Check every line in the records below for the word "Heach" and report how many have it, nothing more.

===== EXERCISE INPUT =====

(** *** entitlements.sql.go *)

Definition CreateEntitlements (new : list string) (projectID : UUID) : prog (AuthState X) unit :=
  statement (λ s,
    let d := tables s in
    let t := {| t_projects := projects d; t_parents := parent_projects d;
                t_organizations := organizations d;
                t_entitlements := list_to_set (pair projectID <$> new) ∪ entitlements d;
                t_providers := providers d |} in
    if bool_decide (Forall (λ f, f ∈ features) new ∧ (new = [] ∨ projectID ∈ projects d))
    then (with_tables (set_tenants t d) (as_accounts s) s, Ok tt)
    else (s, Err ForeignKeyViolation)).

Definition GetEntitlementFeaturesByProjectID (projectID : UUID) : prog (AuthState X) (list string) :=
  account_select (λ s,
    Ok (omap (λ e : UUID * string, if bool_decide (e.1 = projectID) then Some e.2 else None)
          (elements (entitlements (tables s))))).

(** *** profiles.sql.go, entities.sql.go and users.sql.go *)

Definition CountProfilesByProjectID (projectID : UUID) : prog (AuthState X) Z :=
  account_select (λ s,
    Ok (Z.of_nat (size (filter (λ p : UUID * dbProfile, dpr_ProjectID p.2 = projectID)
                          (profiles (tables s)))))).

Definition CountEntitiesByTypeAndProject (entityType : Entities) (projectID : UUID)
    : prog (AuthState X) Z :=
  account_select (λ s,
    Ok (Z.of_nat (size (filter (λ p : UUID * EntityInstance,
                          ei_EntityType p.2 = entityType ∧ ei_ProjectID p.2 = projectID)
                          (entity_instances (tables s)))))).

(** The invitations a user sponsors go with them. *)
Definition DeleteUser_query (id : Z) : prog (AuthState X) unit :=
  statement (λ s,
    let a := as_accounts s in
    (with_accounts (set_invites (filter (λ p, ui_Sponsor p.2 ≠ id) (ac_invites a))
                      (set_users (delete id (ac_users a)) a)) s, Ok tt)).

(** *** providers.sql.go *)

Definition ListProvidersByProjectID (ids : list UUID) : prog (AuthState X) (list (UUID * Provider)) :=
  account_select (λ s, Ok (filter (λ p, prv_ProjectID p.2 ∈ ids) (map_to_list (providers (tables s))))).

Definition GetProviderByIDAndProject (id projectID : UUID) : prog (AuthState X) Provider :=
  account_select (λ s,
    match providers (tables s) !! id with
    | Some p => if bool_decide (prv_ProjectID p = projectID) then Ok p else Err ErrNoRows
    | None => Err ErrNoRows
    end).

(** What deleting a provider of a project leaves. *)
Definition drop_provider (id projectID : UUID) (t : Db * Accounts) : Db * Accounts :=
  match providers t.1 !! id with
  | Some p => if bool_decide (prv_ProjectID p = projectID)
              then (cascade ∅ {[id]} t.1, cascade_accounts ∅ {[id]} t.2) else t
  | None => t
  end.
End statements.

(** * What deleting a project leaves

    The references between the tables as the migrations declare them, and that
    deleting projects or providers with what depends on them keeps them. *)

(** ** The references *)

(** A latest status is, besides, one of its rule entity. *)
Record references (d : Db) (a : Accounts) : Prop := {
  rf_entities : entities_wf d;
  rf_providers : ∀ i p, providers d !! i = Some p → prv_ProjectID p ∈ projects d;
  rf_tokens : ∀ n t, provider_access_tokens d !! n = Some t →
    ∃ i p, providers d !! i = Some p ∧ token_of t p;
  rf_locks : ∀ i l, entity_execution_lock d !! i = Some l → lk_ProjectID l ∈ projects d;
  rf_flush : ∀ i f, flush_cache d !! i = Some f → fc_ProjectID f ∈ projects d;
  rf_profiles : ∀ i p, profiles d !! i = Some p → dpr_ProjectID p ∈ projects d;
  rf_rulesets : ∀ k r, entity_profiles d !! k = Some r → is_Some (profiles d !! k.1);
  rf_selectors : ∀ s, s ∈ profile_selectors d → is_Some (profiles d !! dps_ProfileID s);
  rf_rule_types : ∀ i t, rule_types d !! i = Some t → rty_ProjectID t ∈ projects d;
  rf_rules : ∀ i r, rule_instances d !! i = Some r →
    is_Some (profiles d !! rin_ProfileID r) ∧ is_Some (rule_types d !! rin_RuleTypeID r) ∧
    rin_ProjectID r ∈ projects d;
  rf_rule_entities : ∀ i r, evaluation_rule_entities d !! i = Some r →
    is_Some (rule_instances d !! ere_RuleID r);
  rf_statuses : ∀ i s, evaluation_statuses d !! i = Some s →
    is_Some (evaluation_rule_entities d !! es_RuleEntityID s);
  rf_latest : ∀ re l, latest_evaluation_statuses d !! re = Some l →
    is_Some (evaluation_rule_entities d !! re) ∧
    (∃ s, evaluation_statuses d !! la_EvaluationHistoryID l = Some s ∧ es_RuleEntityID s = re) ∧
    is_Some (profiles d !! la_ProfileID l);
  rf_outputs : ∀ i o, evaluation_outputs d !! i = Some o → is_Some (evaluation_statuses d !! i);
  rf_remediations : ∀ e, e ∈ remediation_events d →
    is_Some (evaluation_statuses d !! ev_EvaluationID e);
  rf_alerts : ∀ e, e ∈ alert_events d → is_Some (evaluation_statuses d !! ev_EvaluationID e);
  rf_sources : ∀ i x, s_sources (sources d) !! i = Some x → dso_ProjectID x ∈ projects d;
  rf_functions : ∀ i f, s_functions (sources d) !! i = Some f →
    is_Some (s_sources (sources d) !! dsf_DataSourceID f) ∧ dsf_ProjectID f ∈ projects d;
  rf_references : ∀ k p, s_references (sources d) !! k = Some p →
    is_Some (rule_types d !! k.1) ∧ is_Some (s_sources (sources d) !! k.2) ∧ p ∈ projects d;
  rf_entitlements : ∀ e, e ∈ entitlements d → e.1 ∈ projects d;
  rf_parents : ∀ c p, parent_projects d !! c = Some p → c ∈ projects d ∧ p ∈ projects d;
  rf_organizations : organizations d ⊆ projects d;
  rf_rows : dom (ac_projects a) = projects d;
  rf_invites : ∀ c i, ac_invites a !! c = Some i →
    ui_Project i ∈ projects d ∧ is_Some (ac_users a !! ui_Sponsor i);
  rf_installs : ∀ n i, ac_installs a !! n = Some i →
    (∀ p, gi_ProjectID i = Some p → p ∈ projects d) ∧
    (∀ p, gi_ProviderID i = Some p → is_Some (providers d !! p));
}.
Lemma traverse_tuples T depth : ∀ parent,
  preserves (λ x, fga_tuples x = T) (traverseProjectsForParent depth parent).
Proof using L.
  induction depth as [|depth IH]; intros parent; cbn [traverseProjectsForParent]; [by intros x Hx|].
  apply preserves_bind.
  { unfold children_of. apply preserves_bind; [apply preserves_wrapf, ListObjects_tuples|].
    intros; apply preserves_ret. }
  intros l. generalize l at 2 as out. induction l as [|q l IHl]; intros out; [apply preserves_ret|].
  apply preserves_bind; [apply IH|]. intros children. apply IHl.
Qed.

Lemma getProjectFromTuple_ForTuple p : getProjectFromTuple (getProjectForTuple p) = uuid_String p.
Proof. unfold getProjectFromTuple, getProjectForTuple, Strings.TrimPrefix. cbn. by destruct (uuid_String p). Qed.

Lemma each_project_Ok depth T todo : ∀ out (x x' : X) l, fga_tuples x = T →
  (fix each (l : list UUID) (out : list UUID) : prog X (list UUID) :=
     match l with
     | [] => mret out
     | u :: l =>
         children ← traverseProjectsForParent depth u;
         each l (out ++ u :: children)%list
     end) todo out x = (x', Ok l) →
  fga_tuples x' = T ∧ ∀ p, p ∈ out ∨ p ∈ todo → p ∈ l.
Proof using L.
  induction todo as [|u todo IH]; intros out x x' l Hx.
  - intros [= <- <-]. split; [done|]. intros p [Hp|Hp]; [done|by list_cases Hp].
  - intros (x1 & children & Ht & Hr)%prog_bind_Ok.
    pose proof (traverse_tuples T depth u x Hx) as H1. rewrite Ht in H1.
    apply IH in Hr as [Hx' Hin]; [|exact H1]. split; [done|]. intros p Hp. apply Hin.
    rewrite elem_of_app, elem_of_cons. rewrite elem_of_cons in Hp. tauto.
Qed.

(** A deletion looks at every project on which the user has a role. *)
Lemma ProjectsForUser_Ok depth sub (x x' : X) l :
  ProjectsForUser depth sub x = (x', Ok l) →
  fga_tuples x' = fga_tuples x ∧
  ∀ role p, (getUserForTuple sub, role, getProjectForTuple p) ∈ fga_tuples x → p ∈ l.
Proof using L.
  unfold ProjectsForUser. intros (x1 & tuples & Hr & Heach)%prog_bind_Ok.
  unfold read_all in Hr. apply (read_pages_spec L) in Hr as [Ht Hl]; [|lia]. cbn in Hl.
  set (req := {| rr_User := _; rr_Object := _ |}) in Hl. destruct (fl_rest L x req) as [_ Hin].
  rewrite <-Hl in Hin. apply (each_project_Ok _ (fga_tuples x)) in Heach as [Hx Hall]; [|done].
  split; [done|]. intros role p Hp. apply Hall. right.
  apply list_elem_of_omap. exists (getProjectForTuple p). split.
  - apply elem_of_elements, elem_of_list_to_set, list_elem_of_fmap.
    exists (getUserForTuple sub, role, getProjectForTuple p). split; [done|]. apply Hin.
    split; [done|]. split; [by intros u [= <-]|]. intros o [= <-].
    right. split; [done|]. unfold Strings.HasPrefix, getProjectForTuple. cbn. by destruct (uuid_String p).
  - by rewrite getProjectFromTuple_ForTuple, uuid_Parse_String.
Qed.
(* ===== verification/ProjectService.v ===== *)
(** * The handlers of projects

    internal/controlplane/handlers_projects.go but for the deletion, which is in
    Projects.v: listing projects and their children, creating one, and
    changing the description and the displayed name, with what a change leaves to
    be read. *)

From S2P Require Import Prelude GoErrors GoMonad GoStrings Uuid DbTypes Properties.
From S2P Require Import ProfileModels Database HistoryDb EntityModels EntityDb.
From S2P Require Import EntityService EntityEvent Eea Crypto Authz Accounts Email.
From S2P Require Import Invites Identities Access ProjectDb Projects ProjectLifecycle.
From Stdlib Require Import Ascii.
Local Open Scope string_scope.

(** The canonical form of a [FieldMask], which drops the paths that others cover;
    without a mask it is a nil dereference. *)
Definition covered (path prefix : string) : Prop :=
  ∃ rest, path = prefix +:+ "." +:+ rest.

Class FieldMasks := {
  Normalize : list string → list string;
  Normalize_elem : ∀ paths p, (∀ q, ¬ covered p q) → p ∈ Normalize paths ↔ p ∈ paths;
}.

Definition nil_dereference : string := "invalid memory address or nil pointer dereference".

Section service.
Context `{UuidLib} `{RandomUuid} `{PgText} `{InviteLib} `{!MetadataJSON} `{FieldMasks}.
Context {X : Type} `{!OpenFGA X} `{!Marketplace X}.
(** The configuration of the creator, and a bound of the depth of the projects. *)
Context (config : CreatorConfig) (depth : nat).

(** ** Listing *)

(** Metadata that cannot be parsed are ignored. *)
Definition listed_project (project : dbProject) : pbProject :=
  match ParseMetadata (dp_Row project) with
  | Ok meta => project_answer project (pm_Description (meta_Public meta))
                 (pm_DisplayName (meta_Public meta))
  | _ => project_answer project "" (prj_Name (dp_Row project))
  end.

Fixpoint list_projects (projs : list UUID) : prog (AuthState X) (list pbProject) :=
  match projs with
  | [] => mret []
  | projectID :: projs =>
      project ← try (GetProject projectID);
      match project with
      | inr err => if is_in err ErrNoRows then list_projects projs
                   else throw (failing "Internal" "error getting project: " err)
      | inl project => rest ← list_projects projs; mret (listed_project project :: rest)
      end
  end.

Definition ListProjects (ctx : Request) : prog (AuthState X) (list pbProject) :=
  let id := cl_Identity (rq_Caller ctx) in
  (match id with
   | Some i =>
       if String.eqb (Identity_String id) (id_UserID i)
       then or_throw (failing "Internal" "error getting user: ")
              (GetUserBySubject (Identity_String id));; mret tt
       else mret tt
   | None => mret tt
   end);;
  projs ← or_throw (failing "Internal" "error getting projects for user: ")
            (on_fga (ProjectsForUser depth (Identity_String id)));
  list_projects projs.

Definition child_answer (project : dbProject) : pbProject :=
  project_answer project "" (prj_Name (dp_Row project)).

Definition getChildProjects (projectID : UUID) : prog (AuthState X) (list pbProject) :=
  projs ← or_throw (failing "Internal" "error getting subprojects: ") (GetChildrenProjects projectID);
  mret (child_answer <$> projs).

Definition getImmediateChildrenProjects (projectID : UUID) : prog (AuthState X) (list pbProject) :=
  projs ← or_throw (failing "Internal" "error getting subprojects: ")
            (GetImmediateChildrenProjects projectID);
  mret (child_answer <$> projs).

Definition ListChildProjects (ctx : Request) (recursive : bool) : prog (AuthState X) (list pbProject) :=
  or_throw (failing "Internal" "error getting subprojects: ")
    (if recursive then getChildProjects (rq_Project ctx)
     else getImmediateChildrenProjects (rq_Project ctx)).

(** ** Creating and changing *)

Definition CreateProject (call : Call) (ctx : Request) (name : string) : prog (AuthState X) pbProject :=
  parent ← try (getProjectIDFromRequest call);
  parentProjectID ← match parent with
                    | inl id => mret id
                    | inr err => if is_in err ErrNoProjectInContext then mret uuid_Nil else throw err
                    end;
  ProvisionProject config ctx name parentProjectID.

(** The project of the request with its metadata. *)
Definition project_with_metadata (projectID : UUID) : prog (AuthState X) (dbProject * Metadata) :=
  project ← or_throw (λ err, if is_in err ErrNoRows then status_error "NotFound" "project not found"
                             else failing "Internal" "error getting project: " err)
              (GetProject projectID);
  meta ← or_throw (failing "Internal" "error parsing metadata: ") (lift (ParseMetadata (dp_Row project)));
  mret (project, meta).

(** The new metadata are stored and answered. *)
Definition store_metadata (project : dbProject) (meta : Metadata) : prog (AuthState X) pbProject :=
  serialized ← or_throw (failing "Internal" "error serializing metadata: ")
                 (lift_sum (SerializeMetadata meta));
  outproj ← or_throw (failing "Internal" "error updating project: ")
              (UpdateProjectMeta (dp_ID project) serialized);
  mret (project_answer outproj (pm_Description (meta_Public meta)) (pm_DisplayName (meta_Public meta))).

Definition set_public (description displayName : string) (meta : Metadata) : Metadata :=
  {| meta_Version := meta_Version meta; meta_SelfEnrolled := meta_SelfEnrolled meta;
     meta_Description := meta_Description meta;
     meta_Public := {| pm_Description := description; pm_DisplayName := displayName |} |}.

Definition UpdateProject (ctx : Request) (displayName description : string)
    : prog (AuthState X) pbProject :=
  in_request
    (found ← project_with_metadata (rq_Project ctx);
     let '(project, meta) := found in
     store_metadata project
       (set_public description
          (if negb (String.eqb displayName "") then displayName else prj_Name (dp_Row project)) meta)).

(** One path of the mask. *)
Definition patch_path (displayName description : string) (meta : Metadata) (path : string) : Metadata :=
  if String.eqb path "display_name"
  then set_public (pm_Description (meta_Public meta)) displayName meta
  else if String.eqb path "description"
  then set_public description (pm_DisplayName (meta_Public meta)) meta
  else meta.

Definition PatchProject (ctx : Request) (updateMask : option (list string))
    (displayName description : string) : prog (AuthState X) pbProject :=
  in_request
    (found ← project_with_metadata (rq_Project ctx);
     let '(project, meta) := found in
     paths ← lift (match updateMask with
                   | Some paths => Ok (Normalize paths)
                   | None => Panic nil_dereference
                   end);
     store_metadata project (foldl (patch_path displayName description) meta paths)).

(** ** What a change leaves to be read *)

Inductive Change :=
| Update (displayName description : string)
| Patch (updateMask : option (list string)) (displayName description : string).

Definition change_project (ctx : Request) (q : Change) : prog (AuthState X) pbProject :=
  match q with
  | Update displayName description => UpdateProject ctx displayName description
  | Patch updateMask displayName description => PatchProject ctx updateMask displayName description
  end.

(** The metadata asked for. *)
Definition asked_for (q : Change) (row : ProjectRow) (meta : Metadata) : Metadata :=
  match q with
  | Update displayName description =>
      set_public description (if bool_decide (displayName = "") then prj_Name row else displayName) meta
  | Patch updateMask displayName description =>
      let named p := bool_decide (p ∈ default [] updateMask) in
      set_public (if named "description" then description else pm_Description (meta_Public meta))
        (if named "display_name" then displayName else pm_DisplayName (meta_Public meta)) meta
  end.

Lemma bool_decide_elem_of_cons (x y : string) l :
  bool_decide (x ∈ y :: l) = bool_decide (x = y) || bool_decide (x ∈ l).
Proof. rewrite <-bool_decide_or. apply bool_decide_ext, elem_of_cons. Qed.

Lemma foldl_patch displayName description paths : ∀ meta,
  foldl (patch_path displayName description) meta paths =
  set_public
    (if bool_decide ("description" ∈ paths) then description else pm_Description (meta_Public meta))
    (if bool_decide ("display_name" ∈ paths) then displayName else pm_DisplayName (meta_Public meta))
    meta.
Proof.
  induction paths as [|path paths IH]; intros [? ? ? []].
  - by rewrite !bool_decide_false by apply not_elem_of_nil.
  - cbn [foldl]. rewrite IH, !bool_decide_elem_of_cons. unfold patch_path.
    destruct (String.eqb_spec path "display_name") as [->|Hd];
      [|destruct (String.eqb_spec path "description") as [->|Hs]]; cbn.
    + by destruct (bool_decide ("display_name" ∈ paths)).
    + by destruct (bool_decide ("description" ∈ paths)).
    + by rewrite !(bool_decide_false (_ = path)) by congruence.
Qed.

(** The canonical form keeps the paths without a dot. *)
Lemma Normalize_plain p paths :
  ("."%char ∉ String.list_ascii_of_string p) →
  bool_decide (p ∈ Normalize paths) = bool_decide (p ∈ paths).
Proof.
  intros Hp. apply bool_decide_ext, Normalize_elem. intros q (rest & ->). apply Hp. clear.
  induction q as [|c q IH]; cbn; [by left|by right].
Qed.

Lemma foldl_Normalize displayName description paths row meta :
  foldl (patch_path displayName description) meta (Normalize paths) =
  asked_for (Patch (Some paths) displayName description) row meta.
Proof.
  rewrite foldl_patch. cbn.
  by rewrite !Normalize_plain by (intros Hin%(bool_decide_pack _); by vm_compute in Hin).
Qed.

(** The row with other metadata; the time of the change is not kept. *)
Definition with_metadata (metadata : string) (row : ProjectRow) : ProjectRow :=
  {| prj_Name := prj_Name row; prj_Metadata := metadata; prj_CreatedAt := prj_CreatedAt row;
     prj_UpdatedAt := prj_UpdatedAt row |}.

(** What a change that is answered has done: the metadata of the project are
    those asked for, and are read back. *)
Record project_changed (id : UUID) (q : Change) (answer : pbProject) (s s' : AuthState X) : Prop := {
  pc_row : ∃ row meta metadata,
    ac_projects (as_accounts s) !! id = Some row ∧ ParseMetadata row = Ok meta ∧
    let meta' := asked_for q row meta in
    as_accounts s' = set_project_rows
      (<[id := with_metadata metadata row]> (ac_projects (as_accounts s))) (as_accounts s) ∧
    answer = project_answer {| dp_ID := id; dp_ParentID := parent_projects (tables s) !! id; dp_Row := row |}
               (pm_Description (meta_Public meta')) (pm_DisplayName (meta_Public meta')) ∧
    (plain_metadata meta' → ∃ read, ParseMetadata (with_metadata metadata row) = Ok read ∧
       pm_Description (meta_Public read) = pm_Description (meta_Public meta') ∧
       (pm_DisplayName (meta_Public meta') ≠ "" → read = meta'));
  pc_tables : tables s' = tables s;
  pc_fga : as_fga s' = as_fga s;
}.

Lemma project_with_metadata_Ok id s s' project meta :
  project_with_metadata id s = (s', Ok (project, meta)) →
  same s s' ∧ project_at s' id = Some project ∧ ParseMetadata (dp_Row project) = Ok meta.
Proof.
  unfold project_with_metadata. intros (s1 & p & Hp%or_throw_Ok & Hr)%prog_bind_Ok.
  apply GetProject_run in Hp as [Hs Hp]. destruct (Hp p eq_refl) as [Hat _].
  apply prog_bind_Ok in Hr as (s2 & m & Hm%or_throw_Ok & [= -> -> ->]). unfold lift in Hm.
  injection Hm as -> Hm. done.
Qed.

Lemma ParseMetadata_with meta metadata row :
  meta_Unmarshal metadata = inl meta →
  ∃ read, ParseMetadata (with_metadata metadata row) = Ok read ∧
    pm_Description (meta_Public read) = pm_Description (meta_Public meta) ∧
    (pm_DisplayName (meta_Public meta) ≠ "" → read = meta).
Proof.
  intros Hm. unfold ParseMetadata. cbn. rewrite Hm. eexists. split; [reflexivity|]. split; [done|].
  intros Hd. destruct meta as [? ? ? [? display]]. cbn in *.
  by destruct (String.eqb_spec display "").
Qed.

Lemma store_metadata_Ok id q project meta s s' answer :
  project_at s id = Some project → ParseMetadata (dp_Row project) = Ok meta →
  store_metadata project (asked_for q (dp_Row project) meta) s = (s', Ok answer) →
  project_changed id q answer s s'.
Proof.
  intros (Hid & Hpar & Hrow)%project_at_Some Hmeta. unfold store_metadata.
  set (meta' := asked_for q (dp_Row project) meta).
  intros (s1 & text & Ht%or_throw_Ok & Hr)%prog_bind_Ok.
  apply prog_bind_Ok in Hr as (s2 & out & Hu%or_throw_Ok & [= -> <-]).
  destruct (SerializeMetadata meta') as [text'|e] eqn:Hser; [|done]. injection Ht as -> ->.
  apply statement_cases in Hu as [[_ [=]]|(s2 & Hs & Hu)]. cbn in Hu.
  assert (Hat : project_at s2 (dp_ID project) = Some project).
  { unfold project_at. rewrite Hid, (proj1 Hs), Hrow. cbn. unfold tables. rewrite (same_db _ _ Hs).
    destruct project; cbn in *. by subst. }
  rewrite Hat in Hu. injection Hu as <- <-.
  split; [|exact (same_db _ _ Hs)|exact (proj1 (proj2 Hs))].
  exists (dp_Row project), meta, text. split; [exact Hrow|]. split; [exact Hmeta|]. cbv zeta. split_and!.
  - cbn. by rewrite (proj1 Hs), Hid.
  - unfold project_answer. cbn. by rewrite Hid.
  - intros Hplain. destruct (SerializeMetadata_read _ Hplain) as (text' & Hser' & Hread).
    pose proof (eq_trans (eq_sym Hser) Hser') as [= ->]. by apply ParseMetadata_with.
Qed.

Lemma project_changed_same id q answer s s1 s2 s3 :
  same s s1 → project_changed id q answer s1 s2 → same s2 s3 → project_changed id q answer s s3.
Proof.
  intros K1 [Hrow Ht Hf] K2.
  pose proof (same_db _ _ K1) as Hd1. pose proof (same_db _ _ K2) as Hd2. unfold tables in *.
  destruct K1 as (Ha1 & Hf1 & _), K2 as (Ha2 & Hf2 & _). split; unfold tables.
  - rewrite Ha2, <-Ha1. unfold tables in Hrow. rewrite Hd1 in Hrow. exact Hrow.
  - congruence.
  - congruence.
Qed.

(** A change of a project, an update or a patch through a mask, that succeeds
    has the answer asked for, and changes nothing but the metadata of this project,
    which are read back as they were asked for; one that fails changes no table. *)
Theorem project_change_roundtrip ctx q s s' r :
  change_project ctx q s = (s', r) →
  match r with
  | Ok answer => project_changed (rq_Project ctx) q answer s s'
  | _ => tables s' = tables s ∧ as_accounts s' = as_accounts s
  end.
Proof.
  assert (Hall : ∀ f, in_request (found ← project_with_metadata (rq_Project ctx);
      let '(project, meta) := found in f project meta) s = (s', r) →
    (∀ project meta s1 s2 a, f project meta s1 = (s2, Ok a) → 
      store_metadata project (asked_for q (dp_Row project) meta) s1 = (s2, Ok a)) →
    match r with
    | Ok answer => project_changed (rq_Project ctx) q answer s s'
    | _ => tables s' = tables s ∧ as_accounts s' = as_accounts s
    end).
  { intros f [(a & s1 & s2 & -> & Hs1 & Hrun & Hs2)|(Hr & Ha & Hd & _)]%transaction_cases Hf.
    2: { destruct r; [done|..]; by split. }
    apply prog_bind_Ok in Hrun as (s3 & [project meta] & (Hs3 & Hat & Hmeta)%project_with_metadata_Ok & Hrun).
    apply Hf, (store_metadata_Ok (rq_Project ctx)) in Hrun; [|done..].
    eapply project_changed_same; [exact (same_trans _ _ _ Hs1 Hs3)|exact Hrun|exact Hs2]. }
  destruct q as [displayName description|updateMask displayName description]; cbn [change_project].
  - intros Hr. eapply Hall; [exact Hr|]. intros project meta s1 s2 a. cbn beta.
    unfold asked_for. destruct (String.eqb_spec displayName "") as [->|Hne]; cbn [negb].
    + by rewrite bool_decide_true.
    + by rewrite bool_decide_false.
  - intros Hr. eapply Hall; [exact Hr|]. intros project meta s1 s2 a. cbn beta.
    intros (s3 & paths & Hp & Hr')%prog_bind_Ok. destruct updateMask as [mask|]; [|done].
    injection Hp as -> <-. by rewrite (foldl_Normalize _ _ _ (dp_Row project)) in Hr'.
Qed.
End service.
(** * COVID-19 lung-infection segmentation: losses and trainer

    A shallow embedding of [losses/losses.py] and [trainer/trainerunet3d.py].

    Conventions of the embedding.
    - Python [int] is [Z]; Python [float] scalars that the trainer handles
      itself (learning rates, validation accuracies) are IEEE binary64
      numbers, [float].
    - Tensor entries are exact rationals [Q]: the tensor library sums in an
      unspecified order, so rounding is outside the model.  A tensor is its
      [torch.Size] together with its entries as nested lists, outermost axis
      first; tensors are in the default contiguous layout.
    - A Python exception is a value of [exn]; code that can raise returns a
      [result]. *)

From Stdlib Require Import String ZArith QArith Qabs List Bool Lia Lqa.
From Stdlib Require Import Floats.
Import ListNotations.

Set Implicit Arguments.

(** ** Exceptions *)

Inductive exn : Type :=
| AssertionError (msg : string)
| RuntimeError (msg : string)
| UnboundLocalError (name : string)
| AttributeError (msg : string)
| TypeError (msg : string)
| ZeroDivisionError
| CollaboratorError (tag : string).

Inductive result (A : Type) : Type :=
| Ok (a : A)
| Raise (e : exn).

Arguments Ok {A} a.
Arguments Raise {A} e.

Definition rbind {A B} (r : result A) (k : A -> result B) : result B :=
  match r with
  | Ok a => k a
  | Raise e => Raise e
  end.

Declare Scope result_scope.
Delimit Scope result_scope with result.
Notation "'let?' x ':=' r 'in' k" := (rbind r (fun x => k))
  (at level 10, x pattern, r at level 100, k at level 200) : result_scope.

(** ** Tensors *)

Definition nest2 (A : Type) := list (list A).
Definition nest3 (A : Type) := list (nest2 A).
Definition nest4 (A : Type) := list (nest3 A).
Definition nest5 (A : Type) := list (nest4 A).

(** A 4-axis tensor [(N, D, H, W)] and a 5-axis tensor [(N, C, D, H, W)]. *)
Record tensor4 (A : Type) : Type := T4
  { size4 : nat * nat * nat * nat;
    data4 : nest4 A }.

Record tensor5 (A : Type) : Type := T5
  { size5 : nat * nat * nat * nat * nat;
    data5 : nest5 A }.

(** [rows p n l]: [l] has [n] entries and each satisfies [p]. *)
Definition rows {A} (p : A -> bool) (n : nat) (l : list A) : bool :=
  (List.length l =? n)%nat && forallb p l.

Definition any {A} (_ : A) : bool := true.

Definition wf4 {A} (t : tensor4 A) : bool :=
  let '(N, D, H, W) := size4 t in
  rows (rows (rows (rows any W) H) D) N (data4 t).

Definition wf5 {A} (t : tensor5 A) : bool :=
  let '(N, C, D, H, W) := size5 t in
  rows (rows (rows (rows (rows any W) H) D) C) N (data5 t).

Definition numel5 (s : nat * nat * nat * nat * nat) : nat :=
  let '(N, C, D, H, W) := s in (N * C * D * H * W)%nat.

Fixpoint zipWith {A B C} (f : A -> B -> C) (l1 : list A) (l2 : list B)
  : list C :=
  match l1, l2 with
  | a :: l1', b :: l2' => f a b :: zipWith f l1' l2'
  | _, _ => []
  end.

Definition map5 {A B} (f : A -> B) : nest5 A -> nest5 B :=
  map (map (map (map (map f)))).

=====

**YOUR RESPONSE**
2